Initially they took about three years to understand the asset class and the US market by buying in Columbus, Ohio. Once they felt comfortable with those dynamics, hey graduated to being the general partner in their transactions. They started small, buying just one property where they were the sole owner, and from there they picked up other properties in Columbus and Indianapolis.
As with many family offices, relationships are very important, and for Ferré Rangel, this is how they started in Columbus Ohio, of all places.
“Ironically, as always there was a connection. We had a couple of friends that were doing business in Columbus who said Columbus would be a nice place for them to invest,” said Antonio Luis.
After being introduced by their friends to a group of property managers in Columbus, they decided to visit and do their due diligence. Columbus also fell in line with the matrix that they had put together specifying key attributes they desired in a market. These included secondary or tertiary markets with good facilities such as airports, communication terminals, transportation hubs, medical system hospitals nearby, as well as job growth and employment growth.
After gaining additional experience the Ferré Rangel family office moved from purchasing properties worth $5 to $10 million to larger properties between $15 to $20 million consisting of 300 units to 350 units. Their largest property was $35 million, with 600 units.
After their initial success, the family had to start thinking again about Puerto Rico and its economic situation. Puerto Rico had been in a recession for the past twelve years so growth was going to be very difficult to obtain.
For the family, the logical next step was to open an office in the U.S. to manage their current assets and acquire more properties.
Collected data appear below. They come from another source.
Lemma run_budget b evs : forall t0 t1 s,
  timed t0 t1 evs -> 0 < budget_cap b (cfg s) < 2 ^ 62 -> budget_ok b t0 s ->
  total_cost b (forwarded s evs) <= pot t0 t1 (budget_cap b (cfg s)) (budget_counter b s) /\
  (budget_ok b t1 (Run s evs).1) /\ cfg (Run s evs).1 = cfg s.
Proof.
  induction evs as [|[[]|now wrote pkt src] evs IH]; cbn [timed forwarded Run]; intros t0 t1 s Ht Hcap Hok.
  - split_and!; [|by eapply budget_ok_mono|done].
    cbn. apply pot_nonneg; [done|lia|exact Hok].
  - pose proof (timed_le _ _ _ Ht). split_and!; [|by eapply budget_ok_mono|done].
    cbn. apply pot_nonneg; [done|lia|exact Hok].
  - specialize (IH t0 t1 (incDropped s) Ht Hcap).
    replace (budget_counter b (incDropped s)) with (budget_counter b s) in IH by (by destruct b).
    apply IH. intros c Hc. apply Hok. rewrite <- Hc. by destruct b.
  - destruct Ht as (Ht0 & Hlen & Ht). pose proof (timed_le _ _ _ Ht) as Ht1.
    destruct (handlePacket s now wrote pkt src) as [s' o] eqn:Hh.
    destruct (handlePacket_stage b now t1 s wrote pkt src s' o Hcap Ht1 Hlen Hh) as [Hcfg Hst].
    destruct (Hst (budget_ok_mono _ _ _ _ Ht0 Hok)) as [Hok' Hpot].
    specialize (IH now t1 s' Ht ltac:(by rewrite Hcfg) Hok'). rewrite Hcfg in IH.
    destruct (Run s' evs) as [s'' os]. cbn [fst] in *. destruct IH as (IH1 & IH2 & IH3).
    split_and!; [|done|congruence].
    pose proof (pot_mono t0 now t1 (budget_cap b (cfg s)) (budget_counter b s) Ht0 ltac:(lia)
                  ltac:(intros c Hc; apply (Hok c Hc))).
    destruct o; cbn [is_Some_b total_cost fold_right fst snd] in *; unfold total_cost in *; lia.
Qed.

(** [C10] Budgets bound the relay's work: whatever packets arrived before, over any
    window [t0, t1] of a run of a server made by [New] the packets and bytes that are
    forwarded in total, from one source address, and to one destination name are at
    most the configured cap times the seconds the window touches. *)
Theorem relay_budgets (listen : string -> listen_result) (c : Config) (s0 : Server)
    (pre evs : list read_event) (t0 t1 : Time) (b : budget)
    (Hnew : New listen c = Ok s0)
    (Hpre : timed 0 t0 pre) (Hevs : timed t0 t1 evs)
    (Hcap : 0 < budget_cap b (cfg s0) < 2 ^ 62) :
  total_cost b (forwarded (Run s0 pre).1 evs)
    <= budget_cap b (cfg s0) * ((t1 - t0) / Second + 2).
Proof.
  assert (Hok0 : budget_ok b 0 s0).
  { unfold New in Hnew. repeat destr_in Hnew; simplify_eq. intros c0 Hc0.
    destruct b; cbn in Hc0; simplify_eq; (split; [cbn in *; lia|done]). }
  destruct (run_budget b pre 0 t0 s0 Hpre Hcap Hok0) as (_ & Hok & Hcfg).
  rewrite <- Hcfg in Hcap |- *.
  destruct (run_budget b evs t0 t1 _ Hevs Hcap Hok) as (H & _ & _).
  etransitivity; [exact H|]. apply pot_window; [by eapply timed_le | lia | exact Hok].
Qed.

(** ** Pins *)

Lemma IP_Equal_refl ip : IP_Equal ip ip = true.
Proof. unfold IP_Equal. rewrite Z.eqb_refl. by apply bool_decide_eq_true_2. Qed.

Lemma addrEqual_refl a : addrEqual a a = true.
Proof.
  destruct a as [a|]; [|done]. cbn. rewrite Z.eqb_refl, IP_Equal_refl. cbn.
  by apply bool_decide_eq_true_2.
Qed.

Lemma cloneAddr_id a : cloneAddr a = a.
Proof. by destruct a as [[]|]. Qed.

Lemma draw_global_pins s n now ok s' :
  draw_global s n now = (ok, s') -> pins s' = pins s /\ cfg s' = cfg s /\ stats s' = stats s.
Proof. unfold draw_global. intros H. repeat destr_in H; by simplify_eq. Qed.

Lemma draw_source_pins s key n now ok s' :
  draw_source s key n now = (ok, s') -> pins s' = pins s /\ cfg s' = cfg s /\ stats s' = stats s.
Proof. unfold draw_source. intros H. repeat destr_in H; by simplify_eq. Qed.

Lemma check_pin_spec s srcID a now s' :
  check_pin s srcID a now = Some s' ->
  cfg s' = cfg s /\ stats s' = stats s /\
  exists q, pins s' = <[srcID := q]> (pins s) /\ lastSeen q = now /\
            addrEqual (addr q) a = true.
Proof.
  unfold check_pin. intros H.
  repeat destr_in H; simplify_eq; (split; [done|split; [done|]]); eexists;
    (split; [reflexivity|]); cbn; (split; [done|]); first [done | apply addrEqual_refl].
Qed.

Lemma maybeSweep_same s now :
  cfg (maybeSweep s now) = cfg s /\ stats (maybeSweep s now) = stats s.
Proof. unfold maybeSweep. by repeat destr. Qed.

(** A swept pin was idle for longer than twice the grace period. *)
Lemma maybeSweep_pin s now n p :
  pins s !! n = Some p -> Sub now (lastSeen p) <= i64 (2 * PinGrace (cfg s)) ->
  pins (maybeSweep s now) !! n = Some p.
Proof.
  intros Hp Hs. unfold maybeSweep. repeat destr; try done. cbn. unfold sweep_pins.
  apply map_lookup_filter_Some. split; [done|]. cbn. unfold stale_pin.
  rewrite Z.gtb_ltb. apply Z.ltb_ge. done.
Qed.

(** What a forwarded datagram is, and what the pins then say. *)
Lemma handlePacket_case (s s' : Server) (now : Time) (wrote : bool)
    (pkt fwd : list byte) (src a : option UDPAddr)
    (H : handlePacket s now wrote pkt src = (s', Some (a, fwd))) :
  fwd = pkt /\
  exists srcID dstID frame p q,
    ParsePacket pkt = Ok (srcID, dstID, frame) /\
    pins s' !! dstID = Some p /\ addr p = a /\
    pins s' !! srcID = Some q /\ lastSeen q = now /\ addrEqual (addr q) src = true.
Proof.
  unfold handlePacket in H.
  destruct (ParsePacket pkt) as [[[srcID dstID] frame]|] eqn:Hp; [|done].
  peel H E1. apply draw_global_pins in E1 as (P1 & _).
  destruct b; cbn [negb] in H; [|done].
  destruct (check_pin _ _ _ _) as [sC|] eqn:E2; [|done].
  apply check_pin_spec in E2 as (_ & _ & q & P2 & Hq1 & Hq2).
  peel H E3. apply draw_source_pins in E3 as (P3 & _).
  destruct b; cbn [negb] in H; [|done].
  change (pins (incWrapped s1)) with (pins s1) in H. rewrite P3, P2 in H.
  destruct (<[_:=_]> _ !! dstID) as [dst|] eqn:Hd; [|done].
  peel H E4. destruct b; cbn [negb] in H; [|done].
  pose proof Hp as Hw. apply ParsePacket_Ok_Wrap in Hw. rewrite Hw in H.
  rewrite cloneAddr_id in Hq2, H.
  split; [by destruct wrote; simplify_eq|].
  exists srcID, dstID, frame, dst, q.
  assert (pins s' = pins s1 /\ a = addr dst) as [-> ->] by (destruct wrote; by simplify_eq).
  rewrite P3, P2, lookup_insert_eq. done.
Qed.
(* ===== verification/RelayRun.v ===== *)
(** * The relay's process: [Run] and [Close] (src/internal/relay/relay.go)

    [Run] starts a goroutine that watches its context and [closeCh], and then reads and
    handles one datagram after the other; [Close] runs once, in two steps, and the others
    that call it wait for its end. Whatever their interleaving, the server's state is the
    one of [Relay.Run] over what the loop has read: the theorems about it are theorems
    about the process.

    A turn of the loop is a read, or the handling of what it has read; the result of the
    read, the clock and the outcome of a write on the open socket are inputs. *)

From S2P Require Import Prelude GoBytes GoRuntime GoNet.
From S2P Require Import Relay.

(** Where [closeOnce]'s function is. *)
Inductive once_pos :=
| Idle
| AtSignal                    (* before [close(s.closeCh)] *)
| AtConn                      (* before [s.conn.Close()] *)
| Finished.

Inductive watcher_pos := Watching | Closing | Gone.

Inductive loop_pos :=
| AtRead
| Holding (pkt : list byte) (src : option UDPAddr)
| Returned.

(** [once] and [listening] stand for the server's flag [closed], which is not used here. *)
Record Process := MkProcess {
  srv : Server;
  ctx : bool;
  closeCh : bool;
  listening : bool;            (* [s.conn] is open *)
  once : once_pos;
  watcher : watcher_pos;
  loop : loop_pos
}.
#[export] Instance Process_eta : Eta Process := fun p =>
  MkProcess (srv p) (ctx p) (closeCh p) (listening p) (once p) (watcher p) (loop p).
Implicit Types p : Process.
As part of the expansion Ferré Rangel decided to hire a professional to help support the family’s real estate strategy. Finding outside experts is something that the family has always done because they believe it’s very important to work with managers that have the experience they do not in certain areas of real estate.
The family decided to consolidate their U.S. assets under Boston-based Kingbird Properties. In Puerto Rico, their strategy is similar to the U.S., which includes a management group that looks after the existing Puerto Rico assets. The Boston company also oversees the managers and assets in Puerto Rico and Spain.
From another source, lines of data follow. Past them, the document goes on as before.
Lemma Step_trans p1 p2 p3 : Inv p1 -> Step p1 p2 -> Step p2 p3 -> Step p1 p3.
Proof.
  intros I1 [I2 (a1 & b1 & c1 & d1) [Hl1 S1] G1] [I3 (a2 & b2 & c2 & d2) [Hl2 S2] G2].
  split; [done|split_and!; congruence| |].
  - split; [lia|]. destruct S2 as [->|[->|(q & -> & Hq)]]; [|by right; left|].
    + destruct S1 as [->|[->|(q & -> & Hq)]]; [by left|by right; left|by right; right; eauto].
    + right; right. exists q. split; [done|lia].
  - intros n q Hn H1 H3 Hr. assert (H2 : sess p2 = Some q).
    { destruct S2 as [E|[E|(q' & E & Hq')]]; rewrite E in H3; simplify_eq; [done|].
      destruct I1 as [Hs1 _ _]. unfold session_ok in Hs1. rewrite H1 in Hs1.
      destruct Hs1 as (_ & s & Hs & _). apply lookup_lt_Some in Hs. lia. }
    apply (G2 n q Hn H2 H3), (G1 n q Hn H1 H2), Hr.
Qed.

(** An update of the fields the invariant does not mention. *)
Lemma Step_light p p' :
  Inv p -> sess p' = sess p -> established p' = established p -> sessions p' = sessions p ->
  replay p' = replay p -> same_ids p p' -> Step p p'.
Proof.
  intros [Hs Hr Hh] E1 E2 E3 E4 Hid. destruct Hid as (Hi1 & Hi2 & Hi3 & Hi4). split.
  - split; [|by rewrite E4|by rewrite E3]. unfold session_ok. rewrite E1, E2, E3, Hi2. exact Hs.
  - done.
  - split; [by rewrite E3|by left].
  - intros n q _ _ _ H. unfold refuses. by rewrite E4.
Qed.

Lemma Inv_New myID id key ep kp : Inv (New (L := L) myID id key ep kp).
Proof.
  split; cbn; [done| |constructor]. eexists _, _. split; [done|]. by apply Repr_init.
Qed.

(** The session pointer is dropped and the gate is new. *)
Lemma forceRehandshake_Step p now : Inv p -> Step p (forceRehandshake p now).
Proof.
  intros [Hs Hr Hh]. split; cbn.
  - split; cbn; [done| |done]. eexists _, _. split; [done|]. by apply Repr_init.
  - done.
  - split; cbn; [done|by right; left].
  - intros n q _ _ H. cbn in H. done.
Qed.

(** The current session is replaced by a version of itself. *)
Lemma update_session_Step p q s s' p' :
  Inv p -> sess p = Some q -> sessions p !! q = Some s ->
  PeerStatic s' = PeerStatic s -> 0 <= sendCount s' ->
  sess p' = sess p -> established p' = established p -> sessions p' = <[q := s']> (sessions p) ->
  replay p' = replay p -> same_ids p p' -> Step p p'.
Proof.
  intros [Hs Hr Hh] Hq Hsq Hst Hc E1 E2 E3 E4 (Hi1 & Hi2 & Hi3 & Hi4). split.
  - split; [|by rewrite E4|].
    + unfold session_ok in *. rewrite E1, E2, E3, Hi2. rewrite Hq in *.
      destruct Hs as (He & s0 & H1 & H2). split; [done|]. exists s'.
      rewrite list_lookup_insert_eq by (by eapply lookup_lt_Some). split; [done|congruence].
    + rewrite E3. by apply Forall_insert.
  - done.
  - split; [by rewrite E3, length_insert|by left].
  - intros n q' _ _ _ H. unfold refuses. by rewrite E4.
Qed.

(** ** Sessions made by the handshake machines *)

Lemma ReadMessage2_heap (h : heap L) i msg r i' h' :
  ReadMessage2 h i msg = (r, i', h') ->
  match r with
  | Ok q => q = length h /\ h' = h ++ [newSession DefaultRekeyEvery] /\ i_session i' = Some q
  | Err _ => h' = h
  end.
Proof. unfold ReadMessage2, alloc. intros H. repeat destr_in H; by simplify_eq. Qed.

Lemma WriteMessage3_heap now (h : heap L) i q r i' h' :
  i_session i = Some q -> WriteMessage3 now h i = (r, i', h') ->
  match r with
  | Ok msg => len msg <= 65535 /\
              exists f, h' = alter f q h /\ forall s, sendCount (f s) = sendCount s
  | Err _ => h' = h
  end.
Proof.
  unfold WriteMessage3. intros Hi H. rewrite Hi in H.
  repeat (destr_in H; cbn [fst snd] in H); simplify_eq; try done.
  split; [by eapply xx_msg_len|]. by eexists (fun s => _).
Qed.

Lemma ReadMessage3_heap now (h : heap L) i msg r i' h' :
  ReadMessage3 now h i msg = (r, i', h') ->
  match r with
  | Ok q => q = length h /\ exists s, h' = h ++ [s] /\ sendCount s = 0
  | Err _ => h' = h
  end.
Proof. unfold ReadMessage3, alloc. intros H. repeat destr_in H; simplify_eq; eauto. Qed.

(** The heap grows, nothing else the invariant mentions changes. *)
Lemma extend_Step p p' l :
  Inv p -> sess p' = sess p -> established p' = established p ->
  sessions p' = sessions p ++ l -> Forall (fun s => 0 <= sendCount s) l ->
  replay p' = replay p -> same_ids p p' -> Step p p'.
Proof.
  intros [Hs Hr Hh] E1 E2 E3 Hl E4 (Hi1 & Hi2 & Hi3 & Hi4). split.
  - split; [|by rewrite E4|rewrite E3; by apply Forall_app].
    unfold session_ok in *. rewrite E1, E2, E3, Hi2.
    destruct (sess p); [|done]. destruct Hs as (? & s & ? & ?). split; [done|].
    exists s. split; [by apply lookup_app_l_Some|done].
  - done.
  - split; [rewrite E3, length_app; lia|by left].
  - intros n q _ _ _ H. unfold refuses. by rewrite E4.
Qed.

(** Installing the session that was just added to the heap. *)
Lemma setSessionLocked_Step p p0 now s pth :
  Inv p -> sess p0 = sess p -> established p0 = established p ->
  sessions p0 = sessions p ++ [s] -> 0 <= sendCount s ->
  replay p0 = replay p -> same_ids p p0 ->
  exists p', setSessionLocked p0 now (length (sessions p)) pth = Some p' /\ Step p p'.
Proof.
  intros I E1 E2 E3 Hs E4 Hid. unfold setSessionLocked.
  rewrite E3, lookup_app_r, Nat.sub_diag by lia. cbn [mbind option_bind lookup list_lookup].
  assert (Hext : Step p p0) by (eapply extend_Step; try done; by repeat constructor).
  destruct (len (PeerStatic s) =? 32); cbn [negb]; [|eauto].
  case_bool_decide as Hk; cbn [negb]; [|eauto]. eexists; split; [done|].
  assert (Hne : sess p0 <> Some (length (sessions p))).
  { intros Hq. destruct I as [Hi _ _]. unfold session_ok in Hi. rewrite <- E1, Hq in Hi.
    destruct Hi as (_ & s' & Hs' & _). apply lookup_lt_Some in Hs'. lia. }
  rewrite bool_decide_eq_false_2 by done. cbn [negb].
  destruct Hid as (Hi1 & Hi2 & Hi3 & Hi4).
  set (p1 := match sess p0 with Some _ => _ | None => _ end).
  assert (HS : sessions p1 = sessions p ++ [s] /\ ID p1 = ID p /\ peerKey p1 = peerKey p /\
               initiator p1 = initiator p /\ myKp p1 = myKp p)
    by (unfold p1; destruct (sess p0); cbn; by rewrite E3).
  clearbody p1. destruct HS as (S1 & S2 & S3 & S4 & S5). split; cbn.
  - split; cbn.
    + unfold session_ok. cbn. split; [done|]. exists s. rewrite S1, S3.
      rewrite lookup_app_r, Nat.sub_diag by lia. split; [done|congruence].
    + eexists _, _. split; [done|]. by apply Repr_init.
    + rewrite S1. destruct I as [_ _ Hh]. apply Forall_app. split; [done|by repeat constructor].
  - done.
  - split; cbn; [rewrite S1, length_app; lia|]. right; right. eauto.
  - intros n q _ Hq Hq'. cbn in Hq'. congruence.
Qed.

(** ** Every critical section keeps the invariant and does not panic *)

Definition Good p (r : option (Peer L * list output)) : Prop :=
  exists p' os, r = Some (p', os) /\ Step p p'.

Lemma Good_light p p' os :
  Inv p -> sess p' = sess p -> established p' = established p -> sessions p' = sessions p ->
  replay p' = replay p -> same_ids p p' -> Good p (Some (p', os)).
Proof. intros. exists p', os. split; [done|]. by apply Step_light. Qed.

Lemma Good_trans p1 p2 r : Inv p1 -> Step p1 p2 -> Good p2 r -> Good p1 r.
Proof.
  intros I S (p3 & os & -> & S'). exists p3, os. split; [done|]. by eapply Step_trans.
Qed.

Lemma Frame_fits (t : byte) (m : list byte) : len m <= 65535 -> exists f, Frame t m = Some f.
Proof. intros. eexists. by apply Frame_Some. Qed.

Lemma startInitiator_len p rnd m hs :
  startInitiator p rnd = Some (m, hs) -> len m <= 65535.
Proof.
  unfold startInitiator, Message1. intros H.
  repeat (destr_in H; cbn [fst snd] in H); simplify_eq; by eapply xx_msg_len.
Qed.

Lemma Message2_len (r r' : Responder L) m : Message2 r = (Ok m, r') -> len m <= 65535.
Proof.
  unfold Message2. intros H. repeat destr_in H; simplify_eq; by eapply xx_msg_len.
Qed.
Over the next five years, Kingbird Properties is focused on building a portfolio of about 5,000 units with a market value of around $500 million. To accomplish this objective, the plan is to use their own family capital and also invite other families and friends to co-invest alongside them. Antonio Luis wants to ensure they are transparent on their fee terms as he understands this is often a delicate matter between family offices.
The investment strategy for Kingbird Properties focuses on value-add multi-family assets built in the 1970s and 1980s in secondary and tertiary markets such as Columbus and Indianapolis as they know those markets very well, and southern markets such as the Florida panhandle and North and South Carolina. They will reinvest the profits and likely hold the property for one to three cycles. When they do refinance, their objective would be to first return capital to investors, at which point the investors can choose to stay in or exit the deal. They do not plan to create a fund.
The family stays on top of growing their wealth, and everyone is involved. Each month they have a family council meeting, and they confer on how allocate investments. Of the 13 family members that are the next generation, a small group are now in college, so Antonio Luis feels that the family must develop a portfolio that creates opportunity for them to join the business and learn to manage these assets as well as their media and customer and engagement divisions.
For the Ferré Rangel family, real estate will play an integral part of their daily business and ongoing wealth creation, for not only the current generation, but for the future generations as well.